* [Activity]:
The listing below contains a span that opens with the line containing "destruct (noPending _);" and closes with the line containing "repeat match goal with". Return that span exactly.

»»

Lemma sameSchedule_goToYear k a w : sameSchedule w (goToYear k a w).
Proof.
  unfold goToYear. destruct (years !! k); [destruct a|]; split; simpl;
    rewrite ?scheduledTravels_app; unfold scheduledTravels; simpl; auto; lia.
Qed.

Lemma sameSchedule_stopThenGo manual k w : sameSchedule w (stopThenGo manual k w).
Proof.
  unfold stopThenGo, Wormhole.stopBegin.
  destruct (Wormhole.isActive (wormhole w)); simpl.
  - split; simpl; rewrite ?scheduledTravels_app; unfold scheduledTravels; simpl; auto; lia.
  - eapply sameSchedule_trans; [|apply sameSchedule_goToYear].
    split; simpl; rewrite ?scheduledTravels_app; unfold scheduledTravels; simpl; auto; lia.
Qed.

Lemma sameSchedule_initiateTimeTravel k w : sameSchedule w (initiateTimeTravel k w).
Proof.
  unfold initiateTimeTravel, startWormhole, Wormhole.start. simpl.
  destruct (Wormhole.isRunning (wormhole w)) eqn:Hr; [apply sameSchedule_refl|].
  destruct (years !! k); [|apply sameSchedule_refl].
  unfold Wormhole.isRunning in Hr. rewrite Hr.
  split; simpl; rewrite ?scheduledTravels_app; unfold scheduledTravels; simpl; auto; lia.
Qed.

Lemma sameSchedule_completeTimeTravel w : sameSchedule w (completeTimeTravel w).
Proof.
  unfold completeTimeTravel.
  destruct (noPending _); [apply sameSchedule_refl|].
  destruct (pendingYearKey (tm w)); [|apply sameSchedule_refl].
  eapply sameSchedule_trans; [|apply sameSchedule_stopThenGo].
  split; reflexivity.
Qed.

Lemma sameSchedule_set_chimes c w : sameSchedule w (set_chimes c w).
Proof. split; reflexivity. Qed.

Lemma sameSchedule_onKeyDown e hours w : sameSchedule w (onKeyDown e hours w).
Proof.
  unfold onKeyDown.
  repeat match goal with
         | |- sameSchedule ?a ?a => apply sameSchedule_refl
         | |- sameSchedule _ (if ?c then _ else _) => destruct c
         | |- sameSchedule _ (set_chimes _ _) =>
             eapply sameSchedule_trans; [|apply sameSchedule_set_chimes]
         | |- sameSchedule _ (emit [Glitch] _) =>
             eapply sameSchedule_trans;
             [|split; simpl; rewrite ?scheduledTravels_app;
               unfold scheduledTravels; simpl; [reflexivity|lia]]
         | |- sameSchedule _ (completeTimeTravel _) =>
             eapply sameSchedule_trans; [|apply sameSchedule_completeTimeTravel]
         | |- sameSchedule _ (initiateTimeTravel _ _) =>
             apply sameSchedule_initiateTimeTravel
         end.
Qed.

Lemma sameSchedule_resume t w : sameSchedule w (resume t w).
Proof.
  destruct t; simpl.
  - apply sameSchedule_stopThenGo.
  - eapply sameSchedule_trans; [|apply sameSchedule_goToYear].
    split; simpl; rewrite ?scheduledTravels_app; unfold scheduledTravels; simpl; auto; lia.
  - split; simpl; rewrite ?scheduledTravels_app; unfold scheduledTravels; simpl; auto; lia.
Qed.

(** Only a clock tick moves the schedule cursor or triggers a scheduled
    travel. *)
Lemma sameSchedule_step w i :
  match i with ClockTick _ => True | _ => sameSchedule w (step w i) end.
Proof.
  destruct i as [e hours|hours|n|c]; simpl; auto.
  - apply sameSchedule_onKeyDown.
  - destruct (tasks w !! n) as [t|]; [|apply sameSchedule_refl].
    eapply sameSchedule_trans; [|apply sameSchedule_resume].
    split; reflexivity.
  - split; reflexivity.
Qed.

(** A tick at an hour that is already marked changes nothing. *)
Lemma tick_marked h w :
  lastScheduledHour (tm w) = Some h -> is_Some (schedule !! h) ->
  updateClock h w = w.
Proof.
  intros Hl [k Hk]. unfold updateClock, checkScheduledTravel.
  destruct (Wormhole.isRunning (wormhole w)); [reflexivity|].
  rewrite Hk, Hl. now rewrite bool_decide_eq_true_2.
Qed.

(** A tick either triggers nothing, or triggers once and marks its hour. *)
Lemma tick_triggers h w :
  sameSchedule w (updateClock h w)
  \/ scheduledTravels (trace (updateClock h w)) = scheduledTravels (trace w)
  \/ (scheduledTravels (trace (updateClock h w)) = S (scheduledTravels (trace w))
      /\ lastScheduledHour (tm (updateClock h w)) = Some h
      /\ is_Some (schedule !! h)).
Proof.
  unfold updateClock, checkScheduledTravel.
  destruct (Wormhole.isRunning (wormhole w)) eqn:Hr;
    [left; apply sameSchedule_refl|].
  destruct (schedule !! h) as [k|] eqn:Hk; [|right; left; reflexivity].
  destruct (bool_decide _); [left; apply sameSchedule_refl|].
  destruct (_ =? _); [right; left; reflexivity|].
  right; right. unfold initiateAutomaticTimeTravel, startWormhole, Wormhole.start.
  unfold Wormhole.isRunning in Hr.
  destruct (years !! k); simpl; rewrite ?Hr; simpl;
    rewrite ?scheduledTravels_app; unfold scheduledTravels; simpl;
    repeat split; eauto; lia.
Qed.

Lemma ticksAt_cons h i inputs :
  ticksAt h (i :: inputs) ->
  ticksAt h inputs /\ match i with ClockTick h' => h' = h | _ => True end.
Proof.
  intros H. split.
  - intros h' Hin. apply H. now right.
  - destruct i; auto. apply H. now left.
Qed.

(** Once the hour is marked, no run of ticks at that hour triggers again. *)
Lemma marked_stays h inputs : forall w,
  ticksAt h inputs ->
  lastScheduledHour (tm w) = Some h -> is_Some (schedule !! h) ->
  sameSchedule w (run inputs w).
Proof.
  induction inputs as [|i inputs IH]; intros w Ht Hl Hs; simpl.
  - apply sameSchedule_refl.
  - apply ticksAt_cons in Ht as [Ht Hi].
    pose proof (sameSchedule_step w i) as Hstep.
    destruct i as [e hours|hours|n|c]; try subst hours.
    2: { simpl. rewrite tick_marked by assumption. now apply IH. }
    all: eapply sameSchedule_trans; [exact Hstep|];
      apply IH; auto; destruct Hstep as [-> _]; exact Hl.
Qed.

Lemma scheduled_at_most_once h inputs : forall w,
  ticksAt h inputs ->
  (scheduledTravels (trace (run inputs w)) <= S (scheduledTravels (trace w)))%nat.
Proof.
  induction inputs as [|i inputs IH]; intros w Ht; simpl; [lia|].
  apply ticksAt_cons in Ht as [Ht Hi].
  pose proof (sameSchedule_step w i) as Hstep.
  destruct i as [e hours|hours|n|c]; try subst hours.
  2: { simpl. destruct (tick_triggers h w) as [[_ H]|[H|(H & Hl & Hs)]].
       - rewrite <- H. now apply IH.
       - rewrite <- H. now apply IH.
       - destruct (marked_stays h inputs _ Ht Hl Hs) as [_ ->]. lia. }
  all: destruct Hstep as [_ <-]; now apply IH.
Qed.

Lemma lastScheduledHour_initiateAutomaticTimeTravel k w :
  lastScheduledHour (tm (initiateAutomaticTimeTravel k w)) = lastScheduledHour (tm w).
Proof.
  unfold initiateAutomaticTimeTravel, startWormhole, Wormhole.start. simpl.
  destruct (years !! k); [|reflexivity].
  destruct (Wormhole.isActive (wormhole w)); reflexivity.
Qed.

Lemma tick_marks h w :
  Wormhole.isRunning (wormhole w) = false -> is_Some (schedule !! h) ->
  lastScheduledHour (tm (updateClock h w)) = Some h.
Proof.
  intros Hr [k Hk]. unfold updateClock, checkScheduledTravel. rewrite Hr, Hk.
  case_bool_decide as Hl; [exact Hl|].
  destruct (_ =? _); [reflexivity|].
  now rewrite lastScheduledHour_initiateAutomaticTimeTravel.
Qed.

Lemma tick_at_marked_hour h w :
  lastScheduledHour (tm w) = Some h ->
  wormhole (updateClock h w) = wormhole w
  /\ slideshow (updateClock h w) = slideshow w
  /\ tasks (updateClock h w) = tasks w
  /\ trace (updateClock h w) = trace w.
Proof.
  intros Hl. unfold updateClock, checkScheduledTravel.
  destruct (Wormhole.isRunning (wormhole w)); [auto|].
  destruct (schedule !! h); [|auto].
  rewrite Hl. now rewrite bool_decide_eq_true_2.
Qed.

(** C4, amended: while the clock keeps showing the hour h, whatever keys,
    timers and chimes come in between, at most one scheduled travel is
    triggered; a tick taken while the wormhole is idle at an hour with a
    schedule entry leaves that hour marked; a tick at the marked hour
    starts nothing, and with a schedule entry for h no later input
    triggers again; on a tick whose hour has no schedule entry
    [lastScheduledHour] is reset to empty when the wormhole is idle and
    kept when it is active. *)
Theorem scheduled_travel_once (w : World) (h : Z) (inputs : list Input) :
  ticksAt h inputs ->
  (scheduledTravels (trace (run inputs w)) <= S (scheduledTravels (trace w)))%nat
  /\ (Wormhole.isRunning (wormhole w) = false -> is_Some (schedule !! h) ->
      lastScheduledHour (tm (updateClock h w)) = Some h)
  /\ (lastScheduledHour (tm w) = Some h ->
      wormhole (updateClock h w) = wormhole w
      /\ slideshow (updateClock h w) = slideshow w
      /\ tasks (updateClock h w) = tasks w
      /\ trace (updateClock h w) = trace w
      /\ (is_Some (schedule !! h) ->
          scheduledTravels (trace (run inputs w)) = scheduledTravels (trace w)))
  /\ (schedule !! h = None ->
      lastScheduledHour (tm (updateClock h w))
      = if Wormhole.isRunning (wormhole w) then lastScheduledHour (tm w) else None).
Proof.
  intros Ht. split; [|split; [|split]].
  - now apply scheduled_at_most_once with (h := h).
  - apply tick_marks.
  - intros Hl. destruct (tick_at_marked_hour h w Hl) as (? & ? & ? & ?).
    repeat split; try assumption.
    intros Hs. now destruct (marked_stays h inputs w Ht Hl Hs).
  - intros Hn. unfold updateClock, checkScheduledTravel. rewrite Hn.
    destruct (Wormhole.isRunning (wormhole w)); reflexivity.
Qed.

««

* [Reply]:
  destruct (noPending _); [apply sameSchedule_refl|].
  destruct (pendingYearKey (tm w)); [|apply sameSchedule_refl].
  eapply sameSchedule_trans; [|apply sameSchedule_stopThenGo].
  split; reflexivity.
Qed.

Lemma sameSchedule_set_chimes c w : sameSchedule w (set_chimes c w).
Proof. split; reflexivity. Qed.

Lemma sameSchedule_onKeyDown e hours w : sameSchedule w (onKeyDown e hours w).
Proof.
  unfold onKeyDown.
  repeat match goal with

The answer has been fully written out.